I’ve been able to dunk a basketball since I was in the eighth grade.
Whether it was blocking shots, attacking the rim, or snatching rebounds, my hops have always given me a distinct advantage on the basketball court.
Being a DI student-athlete has been a dream of mine for as long as I can remember. I knew if I put in the right amount of time and effort, I could make that dream a reality.
As a senior at Oakland University, I’m living out that dream today.
But not as a basketball player
As a track and field athlete.
When I tried out for track and field for the first time as a sophomore in high school, I never would have imagined how far this sport would take me.
I jumped 6’6” in my first year competing in the high jump, which led me to finishing in second at state competition.
Not only did I take to the event right away, but I also fell in love with it. I’ve been jumping ever since.
And I have no plans to stop jumping until I’ve given everything I have to this sport that’s made my dreams of being a D1 student-athlete come true.
My track career never would have happened without the influence of my high school English teacher. He was also the track coach, and he knew I’d been dunking since the eighth grade, so he was pretty persistent in recruiting me to join the track team.
I had his class every day for 10th-grade English, so it’s not like I could avoid him, either. I also had a few friends on the track team who encouraged me to try out.
Having played football and basketball, I was a two-sport athlete that had a void in the spring. If nothing else, track would keep me in shape for those other sports, especially my first love in basketball.
Much to my surprise, though, I had a tremendous amount of early success in the jumping events. I competed in the long jump and triple jump as well, but high jump was where I had the most success and what I enjoyed competing in the most.
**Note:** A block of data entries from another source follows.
(** * HUSH backend ([main.py]): a shallow embedding and its properties

    The program is a small FastAPI service.  Three handlers
    ([read_root], [submit_model_update], [get_dashboard_data]) and a
    startup routine ([lifespan]) act on

    - two module-level globals, [global_model_weights] and
      [global_update_count];
    - one SQLite table of [DashboardDataPoint] rows;
    - the console ([print]).

    Python's [float] is IEEE-754 binary64.  It is modelled by the
    executable specification [spec_float] of the Standard Library at
    precision 53 and maximal exponent 1024, so that every arithmetic
    step of the handler rounds exactly as in the program.  What comes
    from outside the program (the three Laplace draws, the wall clock
    and whether the store accepts a commit) is an explicit input of the
    handler. *)

From Stdlib Require Import ZArith NArith Lia Bool List.
From Stdlib Require Import Sorting.Sorted Sorting.Permutation.
From Stdlib Require Import Structures.OrderedTypeEx.
From Stdlib Require Lists.Finite.
From Stdlib Require Import Floats.SpecFloat.
From Stdlib Require Import Strings.String Strings.Ascii.
From stdpp Require Import gmap strings.

Local Open Scope Z_scope.
Local Open Scope string_scope.

(* ================================================================= *)
(** ** Python floats *)

Definition float : Type := spec_float.

Definition prec : Z := 53.
Definition emax : Z := 1024.

Definition fadd : float -> float -> float := SFadd prec emax.
Definition fmul : float -> float -> float := SFmul prec emax.
Definition fdiv : float -> float -> float := SFdiv prec emax.

(** The values a Python [float] can hold: mantissa and exponent of a
    finite number are in canonical binary64 form. *)
Definition is_float (x : float) : bool := valid_binary prec emax x.

Definition is_zero (x : float) : bool :=
  match x with S754_zero _ => true | _ => false end.

(** Correctly rounded value of the integer [n]. *)
Definition Z2F (n : Z) : float := binary_normalize prec emax n 0 false.

(** A decimal literal [n / 10^p] of the source text, rounded to the
    nearest binary64 value as the Python parser does (both [n] and
    [10^p] are exact in binary64 for the literals of [main.py], so one
    correctly rounded division gives the nearest value). *)
Definition decimal (n : Z) (p : Z) : float := fdiv (Z2F n) (Z2F (10 ^ p)).

Definition f0_0 : float := S754_zero false.
Definition f1_0 : float := S754_finite false 4503599627370496 (-52).
Definition f2_0 : float := S754_finite false 4503599627370496 (-51).

Definition f0_33 : float := Eval vm_compute in decimal 33 2.
Definition f0_34 : float := Eval vm_compute in decimal 34 2.
Definition f0_4  : float := Eval vm_compute in decimal 4 1.
Definition f0_2  : float := Eval vm_compute in decimal 2 1.
Definition f0_42 : float := Eval vm_compute in decimal 42 2.
Definition f0_38 : float := Eval vm_compute in decimal 38 2.
Definition f0_45 : float := Eval vm_compute in decimal 45 2.
Definition f0_17 : float := Eval vm_compute in decimal 17 2.

(** Two floats denote the same number: they are the same float, or
    zeros that differ in sign only ([0.0 == -0.0] in Python). *)
Definition plus_zero (x : float) : float :=
  match x with S754_zero _ => S754_zero false | _ => x end.

Definition same_number (x y : float) : Prop := plus_zero x = plus_zero y.

(* ================================================================= *)
(** ** Records of the program *)

(** [ModelUpdatePayload]: the request body of [POST /v1/submit-update]. *)
Record ModelUpdatePayload : Type := {
  feature_attributions : gmap string float;
  user_id : string
}.
(** X20: [validateConditionalCDF] reports nothing for a row whose CDF and
    PDF values are NaN or lie beyond the array: every comparison is false
    on NaN, whatever the row and the size. *)
Lemma validateConditionalCDF_passes_NaN (data : list F64.float) (cdfSize rowIndex : nat) :
  (forall x, (x < cdfSize)%nat ->
             F64.is_nan (Float32Array.get data
                           ((Z.of_nat rowIndex * Z.of_nat cdfSize + Z.of_nat x) * 4)) = true
             /\ F64.is_nan (Float32Array.get data
                              ((Z.of_nat rowIndex * Z.of_nat cdfSize + Z.of_nat x) * 4 + 1))
                = true) ->
  CDFValidator.validateConditionalCDF data cdfSize rowIndex = [].
Proof.
  intros Hrow. unfold CDFValidator.validateConditionalCDF.
  assert (Hloop : forall xs lastCDF,
             (forall x, In x xs -> (x < cdfSize)%nat) ->
             fst (fold_left (CDFValidator.checkCell data cdfSize rowIndex) xs ([], lastCDF))
             = []).
  { induction xs as [| x xs IH]; intros lastCDF Hxs; cbn [fold_left]; [ reflexivity |].
    destruct (Hrow x (Hxs x (or_introl eq_refl))) as [Hc Hp].
    pose proof (checkCell_nan data cdfSize rowIndex lastCDF x Hc Hp) as Hcell.
    destruct (CDFValidator.checkCell data cdfSize rowIndex ([], lastCDF) x) as [errors last'].
    cbn [fst] in Hcell. subst errors. apply IH. intros x' Hx'. apply Hxs. now right. }
  specialize (Hloop (seq 0 cdfSize) F64.zero
                    (fun x Hx => proj2 (proj1 (in_seq _ _ _) Hx))).
  destruct (fold_left _ _ _) as [errors last]. cbn [fst] in Hloop. subst errors.
  assert (Hfinal : F64.is_nan
                     (Float32Array.get data
                        ((Z.of_nat rowIndex * Z.of_nat cdfSize + (Z.of_nat cdfSize - 1)) * 4))
                   = true).
  { destruct cdfSize as [| n].
    - unfold Float32Array.get.
      assert (((Z.of_nat rowIndex * Z.of_nat 0 + (Z.of_nat 0 - 1)) * 4 <? 0)%Z = true) as ->
          by (apply Z.ltb_lt; lia).
      reflexivity.
    - destruct (Hrow n (Nat.lt_succ_diag_r n)) as [Hc _].
      replace (Z.of_nat (S n) - 1)%Z with (Z.of_nat n) by lia. exact Hc. }
  destruct (Float32Array.get data _) as [s | s | | s m e]; try discriminate. reflexivity.
Qed.

Lemma validateConditionalCDF_passes_NaN_witness :
  CDFValidator.validateConditionalCDF (repeat F64.nan 16) 2 1 = [].
Proof.
  apply (@validateConditionalCDF_passes_NaN (repeat F64.nan 16) 2 1).
  intros x Hx.
  assert (Hcases : x = 0%nat \/ x = 1%nat) by lia.
  destruct Hcases as [-> | ->]; split; reflexivity.
Defined.

(** ** The data of the CDF texture *)

Lemma length_setNth (a : list F64.float) (v : F64.float) :
  forall i, length (Float32Array.setNth a i v) = length a.
Proof.
  induction a as [| v0 a IH]; intros [| i]; cbn [Float32Array.setNth length]; try reflexivity.
  now rewrite IH.
Qed.

Lemma length_set (a : list F64.float) (i : Z) (v : F64.float) :
  length (Float32Array.set a i v) = length a.
Proof. unfold Float32Array.set. destruct (i <? 0)%Z; [ reflexivity | apply length_setNth ]. Qed.

Lemma nth_setNth (a : list F64.float) (v : F64.float) :
  forall i j,
    nth j (Float32Array.setNth a i v) F64.nan
    = if (j =? i)%nat && (i <? length a)%nat then v else nth j a F64.nan.
Proof.
  induction a as [| v0 a IH]; intros [| i] [| j]; cbn [Float32Array.setNth nth length];
    try reflexivity.
  - now rewrite andb_false_r.
  - rewrite IH. reflexivity.
Qed.

Lemma get_set (a : list F64.float) (i j : Z) (v : F64.float) :
  Float32Array.get (Float32Array.set a i v) j
  = if ((j =? i) && (0 <=? i) && (i <? Z.of_nat (length a)))%Z
    then Float32Array.fround v else Float32Array.get a j.
Proof.
  unfold Float32Array.get, Float32Array.set.
  destruct (i <? 0)%Z eqn:Ei.
  - apply Z.ltb_lt in Ei.
    assert ((0 <=? i)%Z = false) as -> by (apply Z.leb_gt; lia).
    now rewrite andb_false_r.
  - apply Z.ltb_ge in Ei.
    assert ((0 <=? i)%Z = true) as -> by (apply Z.leb_le; lia).
    rewrite andb_true_r.
    destruct (j <? 0)%Z eqn:Ej.
    + apply Z.ltb_lt in Ej.
      assert ((j =? i)%Z = false) as -> by (apply Z.eqb_neq; lia). reflexivity.
    + apply Z.ltb_ge in Ej. rewrite nth_setNth.
      destruct (j =? i)%Z eqn:E.
      * apply Z.eqb_eq in E. subst j. rewrite Nat.eqb_refl. cbn [andb].
        destruct (i <? Z.of_nat (length a))%Z eqn:El.
        -- apply Z.ltb_lt in El.
           assert ((Z.to_nat i <? length a)%nat = true) as -> by (apply Nat.ltb_lt; lia).
           reflexivity.
        -- apply Z.ltb_ge in El.
           assert ((Z.to_nat i <? length a)%nat = false) as -> by (apply Nat.ltb_ge; lia).
           reflexivity.
      * apply Z.eqb_neq in E.
        assert ((Z.to_nat j =? Z.to_nat i)%nat = false) as -> by (apply Nat.eqb_neq; lia).
        reflexivity.
Qed.

Ltac split_reads :=
  repeat (rewrite get_set; rewrite ?length_set);
  repeat match goal with
         | |- context [(?a =? ?b)%Z] => destruct (Z.eqb_spec a b); try lia; cbn [andb]
         | |- context [(?a <=? ?b)%Z] => destruct (Z.leb_spec a b); try lia; cbn [andb]
         | |- context [(?a <? ?b)%Z] => destruct (Z.ltb_spec a b); try lia; cbn [andb]
         end;
  try reflexivity; try assumption.

Section Rows.
Variables (cdfSize rowY : nat) (rowData : list F64.float) (rowSum : F64.float).

Lemma writeCell_length (d : list F64.float) (cum : F64.float) (x : nat) :
  length (fst (EnvironmentCDFBuilder.writeCell cdfSize rowY rowData rowSum (d, cum) x))
  = length d.
Proof. unfold EnvironmentCDFBuilder.writeCell. cbn [fst]. now rewrite !length_set. Qed.

Lemma writeCell_keeps_closed (d : list F64.float) (cum : F64.float) (x : nat) (q : Z) :
  cellClosed d (q * 4) ->
  cellClosed (fst (EnvironmentCDFBuilder.writeCell cdfSize rowY rowData rowSum (d, cum) x))
             (q * 4).
Proof.
  unfold cellClosed, EnvironmentCDFBuilder.writeCell. cbn [fst]. intros [H2 H3].
  split; split_reads.
Qed.

Lemma writeCell_closes (d : list F64.float) (cum : F64.float) (x : nat) :
  (cellIndex cdfSize rowY x + 3 < Z.of_nat (length d))%Z ->
  cellClosed (fst (EnvironmentCDFBuilder.writeCell cdfSize rowY rowData rowSum (d, cum) x))
             (cellIndex cdfSize rowY x).
Proof.
  unfold cellClosed, cellIndex, EnvironmentCDFBuilder.writeCell. cbn [fst]. intros Hin.
  split; split_reads.
Qed.

Lemma writeCell_keeps_value (d : list F64.float) (cum : F64.float) (x : nat) (q : Z) :
  q <> (Z.of_nat rowY * Z.of_nat cdfSize + Z.of_nat x)%Z ->
  Float32Array.get
    (fst (EnvironmentCDFBuilder.writeCell cdfSize rowY rowData rowSum (d, cum) x)) (q * 4)
  = Float32Array.get d (q * 4).
Proof.
  unfold EnvironmentCDFBuilder.writeCell. cbn [fst]. intros Hq. split_reads.
Qed.

Lemma writeCells (xs : list nat) :
  forall d cum,
    let d' := fst (fold_left (EnvironmentCDFBuilder.writeCell cdfSize rowY rowData rowSum)
                             xs (d, cum)) in
    length d' = length d
    /\ (forall q, cellClosed d (q * 4) -> cellClosed d' (q * 4))
    /\ (forall x, In x xs ->
                  (cellIndex cdfSize rowY x + 3 < Z.of_nat (length d))%Z ->
                  cellClosed d' (cellIndex cdfSize rowY x))
    /\ (forall q, (forall x, In x xs ->
                             q <> (Z.of_nat rowY * Z.of_nat cdfSize + Z.of_nat x)%Z) ->
                  Float32Array.get d' (q * 4) = Float32Array.get d (q * 4)).
Proof.
  induction xs as [| x xs IH]; intros d cum; cbn [fold_left fst].
  - split; [ reflexivity |]. split; [ auto |]. split; [ intros x [] | reflexivity ].
  - destruct (EnvironmentCDFBuilder.writeCell cdfSize rowY rowData rowSum (d, cum) x)
      as [d1 cum1] eqn:E.
    assert (E1 : d1 = fst (EnvironmentCDFBuilder.writeCell cdfSize rowY rowData rowSum
                             (d, cum) x)) by now rewrite E.
    destruct (IH d1 cum1) as [Hl [Hk [Hc Hv]]]. cbn zeta in *.
    assert (Hl1 : length d1 = length d) by (rewrite E1; apply writeCell_length).
    split; [ congruence |]. split; [| split ].
    + intros q Hq. apply Hk. rewrite E1. now apply writeCell_keeps_closed.
    + intros x' [<- | Hin] Hr.
      * unfold cellIndex. apply Hk. fold (cellIndex cdfSize rowY x).
        rewrite E1. now apply writeCell_closes.
      * apply Hc; [ exact Hin | now rewrite Hl1 ].
    + intros q Hq. rewrite Hv by (intros x' Hx'; apply Hq; now right).
      rewrite E1. apply writeCell_keeps_value. apply Hq. now left.
Qed.
Fixpoint search_loop (self : handler) (return_embeddings : bool) (docs : list Document)
    (st : txstate) : stream Document * txstate :=
  match docs with
  | [] => ({| yielded := []; stop := None |}, st)
  | doc :: rest =>
      match search_doc self return_embeddings doc st with
      | (Ok doc', st') =>
          let '(r, st'') := search_loop self return_embeddings rest st' in
          ({| yielded := doc' :: yielded r; stop := stop r |}, st'')
      | (Raise e, st') => ({| yielded := []; stop := Some e |}, st')
      end
  end.

(** [search] changes its documents in place: the outcome lists the
    documents it has replaced, in order, and the exception that stopped
    it, if any; the documents after those are left as they were. *)
Definition search (docs : list Document) (return_embeddings : bool)
    (self : handler) (d : database) : stream Document * handler * database :=
  get_connection self d (search_loop self return_embeddings docs).

(** What [search] does for one document, read off the table alone: the
    row must exist and carry a payload, which is decoded; the stored
    embedding replaces the decoded one when embeddings are asked for. *)
Definition retrieve (self : handler) (return_embeddings : bool) (t : table_t)
    (doc : Document) : result Document :=
  match t !! id doc with
  | None => Raise TypeError
  | Some r =>
      match r_doc r with
      | None => Raise TypeError
      | Some b =>
          retrieved_doc ← from_bytes b;
          vec ← match r_embedding r with
                | Some buf =>
                    if return_embeddings
                    then e ← frombuffer buf (dump_dtype self); Ok (Some e)
                    else Ok (embedding retrieved_doc)
                | None => Ok (embedding retrieved_doc)
                end;
          Ok {| id := id retrieved_doc; embedding := vec;
                content := content retrieved_doc; scores := scores doc |}
      end
  end.

Definition get_size : meth Z := fun self d =>
  get_connection self d (execute (sql_count (table self))).

Definition snapshot : meth unit := fun self d =>
  get_connection self d (
    try_except
      (_ ← execute (sql_recreate_like (snapshot_table self) (table self));
       _ ← commit;
       _ ← execute (sql_copy_into (snapshot_table self) (table self));
       _ ← commit;
       log INFO "Successfully created snapshot")
      (fun e => Some (_ ← log ERROR "Error snapshotting"; rollback))).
It didn’t take long for me to realize that high jump could take me further in life than basketball ever could. When the D1 offers started coming in for track, I shifted my focus from basketball to high jump.
After going out for track almost on a whim – just giving it a shot – I quickly realized this sport could change the trajectory of my life.
While my friends were part of the reason why I joined the track team, I credit one of them for getting me into Oakland as well.
My friend was being recruited by Oakland’s track and field team. On his official visit, he mentioned my name and somehow convinced the coaches to take a look at me.
Sure enough, they made contact and started recruiting me. I took a visit and fell in love with the campus almost immediately.
It’s also only about a two-hour drive from my hometown in Grand Rapids, so staying fairly close to home and having my family watch me compete was certainly a motivating factor.
Signing with Oakland ended up being an easy decision for me, and I couldn’t wait to get started to compete at the D1 level.
Just like I always wanted.
What people don’t always realize about track is how much of a mental sport it is. It requires an incredible amount of work and dedication just to improve times my mere seconds – or in my case, inches.
Putting in all this work just to increase my jumps by an inch or two can be mentally draining. While a couple of inches doesn’t sound like much, it makes all the difference in the world when you’re competing at the highest level.
My goal during my freshman year at Oakland was to jump 7 feet. I failed to reach that mark time and time again. It took me years, in fact.
I was still doing well and scoring points for my team, but I was never going to be satisfied until I cleared the 7-foot mark.
Because I knew I could.
When I finally did, it was gratifying and a testament to all the work I put in to reach that milestone. But now it was time for a new goal.
As I cleared the 7’ 2.5” mark at the Silverston Invitational this past February, that height put me in elite territory as the 12th ranked jumper in the country.
I’m clearing over 7 feet, and I’m continuing to break my own school records, but there’s one goal in particular that’s evaded me and consistently keeps me pushing forward.
Last year was my first year competing at the NCAA Regionals for outdoor track. The jumpers that finish in the top-12 have the opportunity to compete at nationals.
I came up just short and placed 17th. Instead of being disappointed, I took the opposite approach and became more motivated than ever.
I was within a few inches of competing for a national title, and that’s what drove me the entire offseason in improving my jumps to prove I belong with some of the best jumpers in the country.
Being the 12th ranked jumper in the country, I have a strong chance of competing for an NCAA Championship for the first time in March at the indoor nationals.
It’s what I’ve had my sights set on all season, and I’ll have the same goal in mind later this spring as I do everything I can to compete for a national title during the outdoor season.
With these goals in mind, it’s worth mentioning that every person on this planet has their own unique talent, whether they know it or not.
If it wasn’t for my high school coach and friends, I never would have stepped foot on the track. And I would’ve missed out on my dream as a D1 student-athlete.
If you challenge yourself, try new things, and explore opportunities you never even considered before, you never know what might come of it.
For me, I found my passion and gift in life. High jump has taken me to heights I never knew existed, and I’m going to continue to keep jumping until I clear every goal I set out to pursue in this life, both on and off the track.